Com um tempo de execução de pouco mais de meia hora, “Girl Violence” é a música estranha que 2025 precisa. A faixa de mesmo nome do recorde primeiro – e o título – é uma balada emocional crua que pergunta: “Por que ninguém menciona que as meninas podem ser violentas?”
“E eu acho que é o amor verdadeiro / porque realmente fode comigo”, continua o rei Princess, dando o tom para um disco revelador sobre a confusão dos relacionamentos lésbicos e o drama interminável da idade adulta.
O single principal do álbum, “Rip Kp”, é uma melodia pop indie sensual com um coro cativante. Por outro lado, “Eu me sinto bonito”-uma das melodias mais lentas do álbum-possui uma combinação quase hipnotizante de instrumentos e letras melancólicas que o torna uma das faixas Rawer do álbum.
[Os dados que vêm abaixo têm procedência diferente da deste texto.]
(* ===== verification/PreconfFacts.v ===== *)
(** * Facts on the proposer

    The laws of the libraries it relies on, one round and the loop of
    [apply_extrinsics], sub-blocks and their messages, and the invariant of
    the tasks of a proposal. *)
From S2P Require Import Prelude Preconf PreconfLoop.

(** The block builder appends an extrinsic when [push] succeeds and rolls
    back when it fails; the block consists of what was pushed. *)
Class BuilderLaws `{BlockBuilder} (extrinsics_of : Builder → list Extrinsic)
    (block_extrinsics : Block → list Extrinsic) := {
  new_builder_empty h n pr d b : new_builder h n pr d = inr b → extrinsics_of b = [];
  create_inherents_keeps data b r b' :
    create_inherents data b = (r, b') → extrinsics_of b' = extrinsics_of b;
  push_appends x b b' : push x b = (None, b') → extrinsics_of b' = extrinsics_of b ++ [x];
  push_rolls_back x b e b' : push x b = (Some e, b') → extrinsics_of b' = extrinsics_of b;
  build_extrinsics b blk ch pr : build b = inr (blk, ch, pr) → block_extrinsics blk = extrinsics_of b
}.

(** The iterator returns each pending transaction at most once; reporting one
    as invalid can only take more (its dependents) out. *)
Class ReadyLaws `{Node} := {
  next_takes r t r' : next r = (Some t, r') → pending r ≡ₚ t :: pending r';
  next_none r r' : next r = (None, r') → pending r' ⊆+ pending r;
  report_invalid_takes t r : pending (report_invalid t r) ⊆+ pending r
}.

(** The clock does not go back, and every instant passes. *)
Class ClockLaws `{Node} := {
  clock_mono i j : (i ≤ j)%nat → clock i ≤ clock j;
  clock_passes t : ∃ k, ∀ j, (k ≤ j)%nat → t ≤ clock j
}.

Section Facts.
Context `{BuildProfile} {node : Node} {bb : BlockBuilder} {json : Json}.
Implicit Types (s : Proposing) (p : PreConfProposer) (L : Loop) (l : Applied) (b : Builder).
A quinta faixa do disco, “Cry Cry”, marca um afastamento da tendência do artista para baladas lentas, reminiscentes da música Angsty 2000s. A voz mais áspera de King Princess é complementada perfeitamente pelos instrumentos de apoio, especialmente pela bateria, que tornam a música a melodia indie pop rock do verão.
Como um todo, o álbum é uma maravilhosa ode ao pop indie sapphic que ela se destacou perto do início de sua carreira – pense em faixas virais “Talia” e “1950”. Embora ela tenha tentado combinar com a popularidade dessas faixas desde 2018, “Girl Violence” é seu primeiro trabalho a fazê -lo – desta vez, com uma reviravolta alternativa de rock que complementa as baladas com alma. De fato, a demonstração da diversidade auditiva do disco, acompanhada por sua narrativa vulnerável, deixa os fãs que às vezes, o álbum mais novo realmente supera seu trabalho original.
“Covers”, uma balada de separação cativante-e uma das músicas mais pop do álbum-é uma faixa de destaque, com bateria no tempo e uma paisagem sonora caótica que dá vida à música. O rei princesa lamenta os fantasmas do passado, cantando: “E eu suponho que eu sou apenas um fantasma / e você nunca quer me ver no seu quarto”.
“Slow Down and Shut Up” é outra faixa destacada que parece pertencer ao fundo de uma cena em “The L Word”, uma série de televisão sobre um grupo de amigos sapphic que navegam na vida. É uma adição bem -vinda ao álbum, equilibrando as muitas faixas de desgosto que o precedem.
Como o título do álbum sugere, as histórias contaram em todo o disco capturam como o rei Princess desafia a dicotomia cultural da feminilidade e da violência, mostrando que o gênero não é tão preto e branco quanto a sociedade gostaria de acreditar. Nenhum álbum King Princess estaria completo sem sua estranheza sem desculpas e a incerteza da idade adulta jovem que ela explora em suas letras.
Oferecendo quase um olhar microscópico sobre o drama lésbico, “Girl Violence” é o melhor disco do artista até agora. É claro que o rei princesa deu um salto de fé – e pousou constantemente.
Talia Levine é uma editora de seção que cobre artes e cultura. Eles estudam ciência política e arte visual com foco na fotografia. Em seu tempo livre, eles podem ser encontrados bebendo grandes quantidades de café.